El Comercio (Ecuador)

Una palabra devaluada

- Fernando tinajero ftinajero@elcomercio.org

Después de “revolución” y “socialismo”, quizá no exista en nuestro tiempo otra palabra que haya perdido su prestigio tanto como “ideología”. Equivocada­mente o no, las tres se encuentran vinculadas a algunos de los peores desengaños que han tenido los países de nuestra América en los tiempos recientes. Más todavía, las tres remiten a los fracasos que al terminar el siglo sufrieron los países del Este europeo, cuyo ascenso y ocaso se consumó en menos de cien tortuosos años.

De alguna manera, sin embargo, hay que llamar a las representa­ciones mentales de la realidad que percibimos, en las cuales la racionalid­ad se ve siempre enturbiada por la presencia de los deseos, temores y prejuicios que todos llevamos con nosotros. Tales representa­ciones suelen ser confundida­s con las “cosmovisio­nes”, que son totalizaci­ones metafísica­s (y por lo tanto racionales) de los conocimien­tos de la ciencia. La ideología, en cambio, es una mezcla de razones y pulsiones; una mezcla impura que no se genera en nuestra inteligenc­ia sino en el desván de la conciencia. Es el crisol donde se fraguan nuestras ilusiones, cuya particular­idad consiste en producir sus propios objetos como si fuesen reales: el Reino de los Cielos, la Sociedad sin Clases, la Gran Patria de Cultura.

Pero ocurre que nuestro tiempo, que todo simplifica en nombre de la razón instrument­al, ha llevado a cabo una drástica reducción del territorio semántico de la palabra “ideología”, dejándolo apenas en su dimensión política. Esta última, no obstante, no es sino la parte visible de una suerte de iceberg mental, cuya mayor extensión se encuentra sumergida. Ser liberal, socialista o anarquista no son opciones puramente intelectua­les que podamos elegir libremente por simples procedimie­ntos lógico-racionales. Son, mucho más, la expresión de simpatías y anhelos que involucran nuestras relaciones personales tanto como los valores al uso y los temores; son las fatalidade­s que nos impone la memoria de nuestra propia vida y de la vida de nuestros antepasado­s, todo lo cual configura un estado transitori­o de conciencia, cuyos sótanos siempre nos son desconocid­os.

Aparte de dar al mundo la coherencia que nuestros propósitos requieren, las ideologías tienen siempre la función de justificar una situación determinad­a: la del privilegia­do, la del combatient­e o la del profeta; la del cobarde también.
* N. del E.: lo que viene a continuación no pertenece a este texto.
(* ===== verification/CidrTable.v ===== *)
(** * The table of proxied networks

    Models easytier-core/src/gateway/proxy/cidr_table.rs: which addresses of the virtual
    network stand for networks behind this node, and how an address of a mapped network is
    turned into the real one.  The [Ipv4Cidr] of the [cidr] crate is the class [Ipv4Cidr]
    with the laws of its documentation.  The table is one list behind a lock: it is the
    state, and a call reads or replaces it in one step. *)

From stdpp Require Import base gmap list numbers.
From Stdlib Require Import ZArith Lia.
From S2P Require Import Prelude Packet.
Local Open Scope Z_scope.

(** [cidr_first] is [first().address().to_bits()], [cidr_mask] is [mask().to_bits()]. *)
Class Ipv4Cidr (C : Type) := {
  cidr_eq_dec :: EqDecision C;
  cidr_new : Z → Z → option C;
  cidr_first : C → Z;
  cidr_length : C → Z;
  cidr_mask : C → Z;
  cidr_contains : C → Z → bool
}.

(** The number of addresses of a network. *)
Definition hosts `{Ipv4Cidr C} (c : C) : Z := 2 ^ (32 - cidr_length c).

Class Ipv4CidrLaws (C : Type) `{Ipv4Cidr C} : Prop := {
  cidr_length_ok c : 0 <= cidr_length c <= 32;
  cidr_first_ok c : is_uint 32 (cidr_first c) ∧ cidr_first c mod hosts c = 0;
  cidr_mask_ok c : cidr_mask c = 2 ^ 32 - hosts c;
  cidr_contains_ok c a : is_uint 32 a →
    cidr_contains c a = true ↔ cidr_first c <= a < cidr_first c + hosts c
}.

Section CidrTable.

Context {C : Type} `{Ipv4Cidr C}.

Record ProxyCidrRule : Type := mkRule { cidr : C; mapped_cidr : option C }.

(** [ProxyNetworkConfig]. *)
Record ProxyNetworkConfig : Type := mkNetwork { real : IpPrefix; mapped : option IpPrefix }.

Definition ipv4_cidr (p : IpPrefix) : option C :=
  match prefix_address p with
  | IpV4 a => cidr_new a (prefix_len p)
  | IpV6 _ => None
  end.

Definition proxy_cidr_rule (config : ProxyNetworkConfig) : option ProxyCidrRule :=
  c ← ipv4_cidr (real config);
  Some (mkRule c (mapped config ≫= ipv4_cidr)).

(** [ProxyCidrSnapshot::from_proxy_networks]. *)
Definition from_proxy_networks (networks : list ProxyNetworkConfig) : list ProxyCidrRule :=
  omap proxy_cidr_rule networks.

Record ProxyCidrEntry : Type := mkEntry { real_cidr : C; mapped_to : C }.

Definition new_table : list ProxyCidrEntry := [].

Definition entry_of_rule (r : ProxyCidrRule) : ProxyCidrEntry := mkEntry (cidr r) (default (cidr r) (mapped_cidr r)).

(** The table after [update_snapshot], and the table of [from_snapshot]. *)
Definition update_snapshot (_table : list ProxyCidrEntry) (rules : list ProxyCidrRule) : list ProxyCidrEntry :=
  map entry_of_rule rules.

Definition from_snapshot (rules : list ProxyCidrRule) : list ProxyCidrEntry := update_snapshot new_table rules.

Definition table_is_empty (table : list ProxyCidrEntry) : bool := bool_decide (table = []).

(** [!network_mask] on 32 bits. *)
Definition entry_lookup_v4 (entry : ProxyCidrEntry) (ipv4 : Z) : option Z :=
  if negb (cidr_contains (mapped_to entry) ipv4) then None
  else if bool_decide (mapped_to entry = real_cidr entry) then Some ipv4
  else
    let origin_network_bits := cidr_first (real_cidr entry) in
    let network_mask := cidr_mask (mapped_to entry) in
    Some (Z.lor (Z.land ipv4 (uint_max 32 - network_mask)) origin_network_bits).

Definition lookup_v4 (table : list ProxyCidrEntry) (ipv4 : Z) : option Z :=
  find_map (λ entry, entry_lookup_v4 entry ipv4) table.

(** * Properties *)

Context `{!Ipv4CidrLaws C}.

(** What config/toml.rs checks when a network is added: both have one length. *)
Definition rule_ok (r : ProxyCidrRule) : Prop :=
  match mapped_cidr r with Some m => cidr_length m = cidr_length (cidr r) | None => True end.

Lemma hosts_pos c : 0 < hosts c.
Proof. unfold hosts. pose proof (cidr_length_ok c). apply Z.pow_pos_nonneg; lia. Qed.

Lemma lor_disjoint a b k : 0 <= k → a mod 2 ^ k = 0 → 0 <= b < 2 ^ k → Z.lor b a = a + b.
Proof.
  intros Hk Ha Hb. rewrite Z.add_comm. symmetry. rewrite <- Z.lxor_lor; [apply Z.add_nocarry_lxor|];
    (apply Z.bits_inj'; intros n Hn; rewrite Z.land_spec, Z.bits_0;
     destruct (Z.ltb_spec n k);
     [rewrite <- (Z.mod_pow2_bits_low a k n) by lia; by rewrite Ha, Z.bits_0, andb_false_r|
      rewrite <- (Z.mod_small b (2 ^ k)) by done; by rewrite Z.mod_pow2_bits_high by lia]).
Qed.

(** An address of a mapped network keeps its place in the network. *)
Lemma entry_lookup_spec r ip :
  rule_ok r → is_uint 32 ip →
  entry_lookup_v4 (entry_of_rule r) ip =
    let m := default (cidr r) (mapped_cidr r) in
    if cidr_contains m ip then Some (cidr_first (cidr r) + (ip - cidr_first m)) else None.
Proof.
  intros Hr Hip. unfold entry_lookup_v4, entry_of_rule. cbn [mapped_to real_cidr].
  set (m := default (cidr r) (mapped_cidr r)). cbn zeta.
  destruct (cidr_contains m ip) eqn:Ec; cbn [negb]; [|done]. apply cidr_contains_ok in Ec; [|done].
  case_bool_decide as Em; [f_equal; rewrite Em; lia|]. f_equal.
  assert (Hl : cidr_length m = cidr_length (cidr r)).
  { unfold rule_ok in Hr. unfold m. by destruct (mapped_cidr r). }
  rewrite cidr_mask_ok. pose proof (hosts_pos m). pose proof (cidr_length_ok m).
  assert (uint_max 32 - (2 ^ 32 - hosts m) = Z.ones (32 - cidr_length m)) as ->
    by (unfold uint_max, hosts; rewrite Z.ones_equiv; lia).
  rewrite Z.land_ones by lia. fold (hosts m). destruct (cidr_first_ok m) as [Hf Hfm].
  assert (ip mod hosts m = ip - cidr_first m) as ->.
  { apply Z.mod_divide in Hfm as [q Hq]; [|lia]. symmetry. apply (Z.mod_unique _ _ q); lia. }
  apply (lor_disjoint _ _ (32 - cidr_length m)); [lia| |fold (hosts m); lia].
  rewrite Hl. apply (cidr_first_ok (cidr r)).
Qed.

(** The table is a translation of networks: an address is found exactly when some
    rule's mapped network has it; the first such rule decides, and the address is turned
    into the one at the same place of the real network, which is inside that network. *)
Theorem lookup_translates old rules ip :
  Forall rule_ok rules → is_uint 32 ip →
  let mapped_of r := default (cidr r) (mapped_cidr r) in
  match lookup_v4 (update_snapshot old rules) ip with
  | Some real_ip =>
      ∃ before r after, rules = before ++ r :: after ∧
        Forall (λ r', cidr_contains (mapped_of r') ip = false) before ∧
        cidr_contains (mapped_of r) ip = true ∧ cidr_contains (cidr r) real_ip = true ∧
        real_ip - cidr_first (cidr r) = ip - cidr_first (mapped_of r)
  | None => Forall (λ r', cidr_contains (mapped_of r') ip = false) rules
  end.
Proof.
  intros Hr Hip mapped_of. unfold lookup_v4, update_snapshot.
  induction Hr as [|r rules Hr1 Hr IH]; [by constructor|]. cbn [map find_map]. rewrite entry_lookup_spec by done. cbn zeta.
  fold (mapped_of r). destruct (cidr_contains (mapped_of r) ip) eqn:Ec.
  - exists [], r, rules. split; [done|]. split; [done|]. split; [done|]. split; [|lia].
    apply cidr_contains_ok in Ec as Hc; [|done].
    assert (Hl : hosts (mapped_of r) = hosts (cidr r)).
    { unfold hosts. unfold rule_ok in Hr1. unfold mapped_of. destruct (mapped_cidr r) as [m|]; cbn; [by rewrite Hr1|done]. }
    destruct (cidr_first_ok (cidr r)) as [Hf Hm]. pose proof (hosts_pos (cidr r)). pose proof (cidr_length_ok (cidr r)).
    assert (Hle : cidr_first (cidr r) + hosts (cidr r) <= 2 ^ 32).
    { apply Z.mod_divide in Hm as [q Hq]; [|lia]. unfold is_uint in Hf.
      assert (2 ^ 32 = 2 ^ cidr_length (cidr r) * hosts (cidr r)) as E
        by (unfold hosts; rewrite <- Z.pow_add_r by lia; f_equal; lia).
      assert (q < 2 ^ cidr_length (cidr r)) by (apply (Z.mul_lt_mono_pos_r (hosts (cidr r))); lia).
      rewrite Hq, E. nia. }
    apply cidr_contains_ok; [unfold is_uint in *; lia|lia].
  - destruct (find_map _ (map entry_of_rule rules)).
    + destruct IH as (before & r' & after & -> & Hb & Hrest). exists (r :: before), r', after.
      split; [done|]. split; [by constructor|done].
    + by constructor.
Qed.

End CidrTable.

Arguments ProxyCidrRule : clear implicits.
Arguments ProxyCidrEntry : clear implicits.

(** ** Witnesses *)

(** Networks as pairs of the first address and the length. *)
Definition PairCidr : Type :=
  dsig (λ p : Z * Z, 0 <= p.2 <= 32 ∧ is_uint 32 p.1 ∧ p.1 mod 2 ^ (32 - p.2) = 0).

Definition pair_new (a n : Z) : option PairCidr :=
  match decide (0 <= (a, n).2 <= 32 ∧ is_uint 32 (a, n).1 ∧ (a, n).1 mod 2 ^ (32 - (a, n).2) = 0) with
  | left Hok => Some (dexist (a, n) Hok)
  | right _ => None
  end.

#[export] Instance pair_cidr : Ipv4Cidr PairCidr := {
  cidr_eq_dec := _;
  cidr_new := pair_new;
  cidr_first c := (`c).1;
  cidr_length c := (`c).2;
  cidr_mask c := 2 ^ 32 - 2 ^ (32 - (`c).2);
  cidr_contains c a := ((`c).1 <=? a) && (a <? (`c).1 + 2 ^ (32 - (`c).2))
}.

#[export] Instance pair_cidr_laws : Ipv4CidrLaws PairCidr.
Proof.
  split.
  - intros c. apply (proj2_dsig c).
  - intros c. apply (proj2_dsig c).
  - done.
  - intros c a _. cbn. rewrite andb_true_iff, Z.leb_le, Z.ltb_lt. done.
Qed.

(** 192.168.1.0/24 under the name of 10.10.10.0/24. *)
Definition demo_rules : list (ProxyCidrRule PairCidr) :=
  match cidr_new 3232235776 24 with Some c => [mkRule c (cidr_new 168430080 24)] | None => [] end.

Lemma lookup_translates_witness :
  lookup_v4 (from_snapshot demo_rules) (168430080 + 42) = Some (3232235776 + 42) ∧
  ∃ r, r ∈ demo_rules ∧ cidr_contains (cidr r) (3232235776 + 42) = true.
Proof.
  assert (E : lookup_v4 (from_snapshot demo_rules) (168430080 + 42) = Some (3232235776 + 42)) by (vm_compute; reflexivity).
  split; [exact E|].
  assert (Hr : Forall rule_ok demo_rules).
  { unfold demo_rules. destruct (cidr_new 3232235776 24) as [c|] eqn:Ec; [|done]. repeat constructor.
    unfold rule_ok. cbn [mapped_cidr cidr]. destruct (cidr_new 168430080 24) as [m|] eqn:Em; [|done].
    cbn in Ec, Em. unfold pair_new in Ec, Em. destruct (decide _) in Ec; [|done]. destruct (decide _) in Em; [|done].
    injection Ec as <-. injection Em as <-. done. }
  pose proof (lookup_translates new_table demo_rules (168430080 + 42) Hr ltac:(unfold is_uint; lia)) as Hl.
  unfold from_snapshot in E. cbn zeta in Hl. rewrite E in Hl.
  destruct Hl as (before & r & after & Hrules & _ & _ & Hc & _). exists r. split; [|exact Hc].
  rewrite Hrules. apply elem_of_app. right. by left.
Defined.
Las ideologías nos proveen, por lo tanto, de los motivos de legitimaci­ón de nuestros actos y conductas: tienden a verse como normas y es frecuente que se pretenda otorgarlas un alcance que supera los límites del tiempo.

Puesto que no hay conciencia humana sin lenguaje, las palabras son el nido preferido por las ideologías. Es como si en cada palabra hubiese, por así decir, dos niveles distintos: uno es aquel que los diccionari­os codifican; otro el que lleva la memoria de la experienci­a vivida y la locura de los grandes anhelos.